Real-time heuristic search

Problem Formulation

The distinctive property of agent-centered real-time heuristic search is that an agent must repeatedly plan and execute actions within a constant time interval that is independent of the size of the problem being solved. This restriction severely limits the range of applicable heuristic search algorithms. For instance, static search algorithms such as A* and IDA*, re-planning algorithms such as D*, anytime algorithms such as ARA* and anytime re-planning algorithms such as AD*, cannot guarantee a constant bound on planning time per action. LRTA* can, but with potentially low solution quality due to the need to fill in heuristic depressions.

Search algorithms that produce an entire solution before the agent takes its first action (e.g., A*) lead to increasing action delays as the search graph size increases. Numerous optimizations have been suggested to remedy these problems and decrease the delays. Real-time search addresses the problem in a fundamentally different way. Instead of computing a complete, possibly abstract, solution before the first action is to be taken, real-time search algorithms compute (or plan) only the few first actions for the agent to take. This is usually done by conducting a lookahead search of fixed depth around the agent’s current state and using a heuristic (an estimate of the remaining travel cost) to select the next action. The actions are then taken and the planning-execution cycle repeats. Since the goal state is not reached by most such local searches, the agent runs the risk of heading into a dead end or, more generally, selecting suboptimal actions. To address this problem, real-time heuristic search algorithms update (or learn) their heuristic function with experience.

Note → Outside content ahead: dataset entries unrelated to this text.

(** * Transforma Reader (Helium suite): duplicate cache, invoice router,
      relay client and submission controller.

    A shallow embedding of [src/helium/*.cpp] and of the properties the
    design document states about them.

    Conventions.
    - [char] is [ascii]; a [std::string] is a [list ascii] (it may hold NUL
      bytes, as in C++); a fixed [char buf[n]] is a [list ascii] of length n.
    - [std::wstring] is a list of UTF-16 code units.
    - Fixed-width unsigned integers are [Z] with the wrap-around written out.
    - [double] is the kernel's binary64 [float].
    - [std::string::npos] is [None]; positions are [nat].
    - Every class of the source is a module; every struct is a module with a
      record [t], so that fields keep the names they have in the source. *)

From Stdlib Require Import PrimFloat.
From Stdlib Require Import Ascii String ZArith.
From stdpp Require Import base decidable option list gmap strings.

#[local] Set Warnings "-inexact-float,-abstract-large-number".
#[local] Set Warnings "-clear-no-such-hyp".
#[local] Open Scope Z_scope.

(** ** Strings *)

(** A C++ string literal. *)
Definition str (s : string) : list ascii := list_ascii_of_string s.

Definition NUL : ascii := Ascii.zero.

(** [std::string(const char* p)] and [s.c_str()] read as a C string: the
    characters before the first NUL. *)
Fixpoint c_str (s : list ascii) : list ascii :=
  match s with
  | [] => []
  | a :: s' => if decide (a = NUL) then [] else a :: c_str s'
  end.

Fixpoint starts_with (needle hay : list ascii) : bool :=
  match needle, hay with
  | [], _ => true
  | _ :: _, [] => false
  | a :: needle', b :: hay' =>
      if decide (a = b) then starts_with needle' hay' else false
  end.

(** First offset at which [needle] occurs in [hay]. *)
Fixpoint find0 (needle hay : list ascii) : option nat :=
  if starts_with needle hay then Some 0%nat
  else match hay with
       | [] => None
       | _ :: hay' => S <$> find0 needle hay'
       end.

(** [hay.find(needle, pos)]: a start beyond the end finds nothing, not even
    the empty needle. *)
Definition find (hay needle : list ascii) (pos : nat) : option nat :=
  if decide (pos ≤ length hay)%nat
  then (λ i, (pos + i)%nat) <$> find0 needle (drop pos hay)
  else None.

(** [s.find_last_of(set)]. *)
Fixpoint find_last_of (s set : list ascii) : option nat :=
  match s with
  | [] => None
  | a :: s' =>
      match find_last_of s' set with
      | Some i => Some (S i)
      | None => if decide (a ∈ set) then Some 0%nat else None
      end
  end.

(** [s.substr(pos, n)] for [pos <= s.size()], the only way the source calls
    it; [s.substr(pos)] is [drop pos s]. *)
Definition substr (s : list ascii) (pos n : nat) : list ascii :=
  take n (drop pos s).

(** [::toupper] in the "C" locale. *)
Definition toupper (c : ascii) : ascii :=
  let n := N_of_ascii c in
  if ((97 <=? n) && (n <=? 122))%N then ascii_of_N (n - 32) else c.

Definition tolower (c : ascii) : ascii :=
  let n := N_of_ascii c in
  if ((65 <=? n) && (n <=? 90))%N then ascii_of_N (n + 32) else c.

(** [std::to_string(int)]. *)
Definition digit_char (d : Z) : ascii := ascii_of_N (48 + Z.to_N d).

Fixpoint to_string_pos (fuel : nat) (z : Z) (acc : list ascii) : list ascii :=
  match fuel with
  | O => acc
  | S fuel' =>
      let acc' := digit_char (z mod 10) :: acc in
      if z / 10 =? 0 then acc' else to_string_pos fuel' (z / 10) acc'
  end.

Definition to_string (z : Z) : list ascii :=
  if z <? 0 then str "-" ++ to_string_pos (Z.to_nat (- z)) (- z) []
  else to_string_pos (S (Z.to_nat z)) z [].

(** ** Paths and the file system *)

(** UTF-16 code units. *)
Abbreviation wstring := (list N).

Definition wstr (s : string) : wstring := N_of_ascii <$> str s.

(** [WideCharToMultiByte(CP_UTF8, 0, ...)]: UTF-16 to UTF-8, an unpaired
    surrogate becoming U+FFFD. *)
Definition utf8_encode (cp : N) : list ascii :=
  (if cp <? 128 then [ascii_of_N cp]
   else if cp <? 2048 then
     [ascii_of_N (192 + cp / 64); ascii_of_N (128 + cp mod 64)]
   else if cp <? 65536 then
     [ascii_of_N (224 + cp / 4096); ascii_of_N (128 + (cp / 64) mod 64);
      ascii_of_N (128 + cp mod 64)]
   else
     [ascii_of_N (240 + cp / 262144); ascii_of_N (128 + (cp / 4096) mod 64);
      ascii_of_N (128 + (cp / 64) mod 64); ascii_of_N (128 + cp mod 64)])%N.

Definition is_high_surrogate (u : N) : bool :=
  ((55296 <=? u) && (u <? 56320))%N.

Definition is_low_surrogate (u : N) : bool :=
  ((56320 <=? u) && (u <? 57344))%N.

Fixpoint utf16_decode (w : wstring) : list N :=
  match w with
  | [] => []
  | u :: rest =>
      if is_high_surrogate u then
        match rest with
        | lo :: rest' =>
            if is_low_surrogate lo then
              (65536 + (u - 55296) * 1024 + (lo - 56320))%N
                :: utf16_decode rest'
            else 65533%N :: utf16_decode rest
        | [] => [65533%N]
        end
      else if is_low_surrogate u then 65533%N :: utf16_decode rest
      else u :: utf16_decode rest
  end.

Definition WideToUtf8 (wide : wstring) : list ascii :=
  utf16_decode wide ≫= utf8_encode.

(** The part of a path after its last slash or backslash; the same three
    lines appear in [InvoiceRouter::Route], [RelayClient::BuildMultipartBody]
    and [HeliumController::ExtractFilename]. *)
Definition ExtractFilename (path : wstring) : list ascii :=
  let utf8 := WideToUtf8 path in
  match find_last_of utf8 (str "\/") with
  | Some lastSlash => drop (S lastSlash) utf8
  | None => utf8
  end.

(** What the code sees of the disk: the files an [ifstream] can open, with
    their bytes, and the paths an [ofstream] can open for writing. *)
Module FileSystem.
Record t := mk {
  files : gmap wstring (list ascii);
  writable : wstring → bool
}.

Definition read (fs : t) (path : wstring) : option (list ascii) :=
  files fs !! path.

(** [std::ofstream(path, binary | trunc)], the writes, [close()]. *)
Definition write (fs : t) (path : wstring) (data : list ascii) : option t :=
  if writable fs path
  then Some (mk (<[path := data]> (files fs)) (writable fs))
  else None.

(** [DeleteFileW(path)]: a file that exists and may be written is removed;
    anything else fails. *)
Definition remove (fs : t) (path : wstring) : option t :=
  match files fs !! path with
  | Some _ =>
      if writable fs path
      then Some (mk (delete path (files fs)) (writable fs))
      else None
  | None => None
  end.
End FileSystem.

(** [stream.read(buf, n)] into a buffer that already holds [buf]: the bytes
    obtained replace a prefix, the rest of the buffer is left as it was. *)
Definition read_into (buf data : list ascii) (n : nat) : list ascii :=
  let got := take n data in
  got ++ drop (length got) buf.

(** ** Little-endian integers *)

Definition byte_of_Z (z : Z) : ascii := ascii_of_N (Z.to_N (z mod 256)).
Definition Z_of_byte (a : ascii) : Z := Z.of_N (N_of_ascii a).

Fixpoint le_encode (n : nat) (z : Z) : list ascii :=
  match n with
  | O => []
  | S n' => byte_of_Z z :: le_encode n' (z / 256)
  end.

Fixpoint le_decode (l : list ascii) : Z :=
  match l with
  | [] => 0
  | a :: l' => Z_of_byte a + 256 * le_decode l'
  end.

(** [strncpy_s(dest, src, count)] on a [char dest[N]]: the first
    [D = min(count, strlen(src))] characters and a terminating NUL when
    they fit, else [dest[0] = 0] (and the invalid-parameter handler). The
    release CRT leaves the bytes after the terminator alone. *)
Definition strncpy_s (dest src : list ascii) (count : nat) : list ascii :=
  let s := take count (c_str src) in
  if decide (length s < length dest)%nat
  then s ++ NUL :: drop (S (length s)) dest
  else NUL :: drop 1 dest.

(** ** DuplicateCache.h *)

Module CacheHeader.
Record t := mk { version : Z; entryCount : Z; lastSyncTimestamp : Z }.

(** [CacheHeader header;] with its default member initialisers. *)
Definition default : t := mk 1 0 0.

Definition sizeof : nat := 16.

Definition to_bytes (h : t) : list ascii :=
  le_encode 4 (version h) ++ le_encode 4 (entryCount h)
    ++ le_encode 8 (lastSyncTimestamp h).

Definition of_bytes (b : list ascii) : t :=
  mk (le_decode (take 4 b)) (le_decode (take 4 (drop 4 b)))
     (le_decode (take 8 (drop 8 b))).
End CacheHeader.

Module CacheEntry.
Record t := mk {
  filename : list ascii;        (* char[256] *)
  submitTimestamp : Z;          (* uint64_t *)
  firsReference : list ascii;   (* char[32] *)
  submittedBy : list ascii      (* char[64] *)
}.

Definition sizeof : nat := 360.

(** [CacheEntry entry = {};] *)
Definition zero : t :=
  mk (replicate 256 NUL) 0 (replicate 32 NUL) (replicate 64 NUL).

(** The layout invariant of the packed struct. *)
Definition wf (e : t) : Prop :=
  length (filename e) = 256%nat ∧ 0 ≤ submitTimestamp e < 2 ^ 64 ∧
  length (firsReference e) = 32%nat ∧ length (submittedBy e) = 64%nat.

Definition to_bytes (e : t) : list ascii :=
  filename e ++ le_encode 8 (submitTimestamp e) ++ firsReference e
    ++ submittedBy e.

Definition of_bytes (b : list ascii) : t :=
  mk (take 256 b) (le_decode (take 8 (drop 256 b)))
     (take 32 (drop 264 b)) (take 64 (drop 296 b)).
End CacheEntry.

Module DuplicateStatus.
Inductive t := NotSubmitted | AlreadySubmitted | CacheUnavailable.

#[global] Instance DuplicateStatus_eq_dec : EqDecision t.
Proof. solve_decision. Defined.
End DuplicateStatus.

Module DuplicateCheckResult.
Record t := mk {
  status : DuplicateStatus.t;
  firsReference : list ascii;
  submittedBy : list ascii;
  submitTimestamp : Z
}.
End DuplicateCheckResult.

(** ** DuplicateCache.cpp *)

Module DuplicateCache.
Record t := mk {
  m_cachePath : wstring;
  m_entries : list CacheEntry.t;
  m_filenameIndex : gset (list ascii)
}.

(** [DuplicateCache::DuplicateCache() {}] *)
Definition new : t := mk [] [] ∅.

(** [std::string(entry.filename)]: the bytes from the start of the record
    to the first NUL. A field that holds no NUL does not stop the read: it
    goes on through the time stamp and the two fields behind it. Only a
    record without any NUL byte is read differently here, to its end, where
    the C++ reads on into the next record or past the storage of the
    vector. *)
Definition stored_filename (e : CacheEntry.t) : list ascii :=
  c_str (CacheEntry.to_bytes e).

(** [result.firsReference = entry.firsReference], read in the same way from
    the start of the field, with [submittedBy] behind it. *)
Definition stored_firsReference (e : CacheEntry.t) : list ascii :=
  c_str (CacheEntry.firsReference e ++ CacheEntry.submittedBy e).

(** [result.submittedBy = entry.submittedBy], the last field of the
    record. *)
Definition stored_submittedBy (e : CacheEntry.t) : list ascii :=
  c_str (CacheEntry.submittedBy e).

(** [m_entries.resize(n)] has two outcomes. When the vector has to grow and
    the machine does not grant the storage, it throws ([std::length_error]
    beyond [max_size()], [std::bad_alloc] else) and leaves the vector as it
    was; [can_allocate n] says whether storage for [n] records is granted.
    [resize_throws] is that case, [resize] the vector in the other. *)
Definition resize_throws (can_allocate : nat → bool) (l : list CacheEntry.t)
    (n : nat) : bool :=
  bool_decide (length l < n)%nat && negb (can_allocate n).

There had been several problems with the existing body of work in the field. First, early algorithms were designed to converge to an optimal solution thereby exploring the search space aggressively. That led to instability of the search and frequently low solution quality. Second, most algorithms searched and updated their heuristics in the original state space. For practically interesting problems such spaces tend to be vast, leading to unacceptably long searches. Third, most real-time search algorithms did a constant amount of planning (i.e., lookahead search) per action. As a result, they tended to waste CPU cycles when the heuristic function was fairly accurate and, conversely, did not plan enough when the heuristic was particularly inaccurate. Fourth, they computed the heuristic with respect to a distant global goal state, which can put unrealistic requirements on heuristic accuracy. As a net result, real-time heuristic search algorithms have not been deployed widely in applications.

Our Contributions

First, we pioneered the use of automatically built state abstraction in real-time heuristic search and generalized it to the stochastic shortest path problem. Our algorithm (PR LRTS) produced (then) state-of-the-art results in video-game pathfinding. I was the first to observe lookahead pathologies (when deeper search leads to worse solutions on average) in single agent search. Building on this pathology research, together with my group and colleagues I then developed a real-time heuristic search algorithm with dynamically controlled lookahead. This work was also a pioneering use of pattern-databases in real-time heuristic search. The resulting algorithm (D LRTA*) became the new performance champion in the domain of video-game pathfinding. I then developed the first case-based reasoning real-time heuristic search algorithm (kNN LRTA*) which, similarly to D LRTA*, used a case base of previously solved problems to guide its online search. Unlike D LRTA*, the new algorithm had faster off-line pre-computation and was substantially more memory efficient.


We then realized that, by building the case base in a specific way, we can eliminate heuristic learning at runtime, replacing it with simple hill-climbing. The resulting algorithm (HCDPS) was not only simpler on-line, but also sped up the case base pre-computation as well as the run time and virtually eliminated any state revisits. This was the first solution to the long-standing problem of state revisitation that had plagued real-time heuristic search from the beginning and had precluded many practical applications of real-time heuristic search algorithms. HCDPS became the new champion in real-time video game pathfinding: on video game maps of over ten million states, HCDPS took under two minutes of pre-computation per map, had a path suboptimality of only about 3%, per-move planning time of one microsecond and an overall execution time two orders of magnitude faster than A*. Despite the breakthrough empirical results, the case base formation of HCDPS covered the state space in an ad hoc fashion. Using the theoretical notion of problem submodularity, my group then investigated optimal ways of covering the state space and an efficient greedy approximation to them.

Our team also investigated new paradigms in real-time heuristic search. While most real-time heuristic search algorithms learn the cost to go (the heuristic h), we designed and evaluated an algorithm (TBA*) that learns no heuristic function at all; an algorithm (RIBS) that learns only the cost so far (the g function) and uses it to prune certain search states; and an algorithm (f-LRTA*) that learns both cost functions. While working on the latter two algorithms, we proved several theoretical boundson the amount of learning needed by any algorithm. While common in other areas of machine learning, such bounds had traditionally been difficult to derive in the field of real-time heuristic search.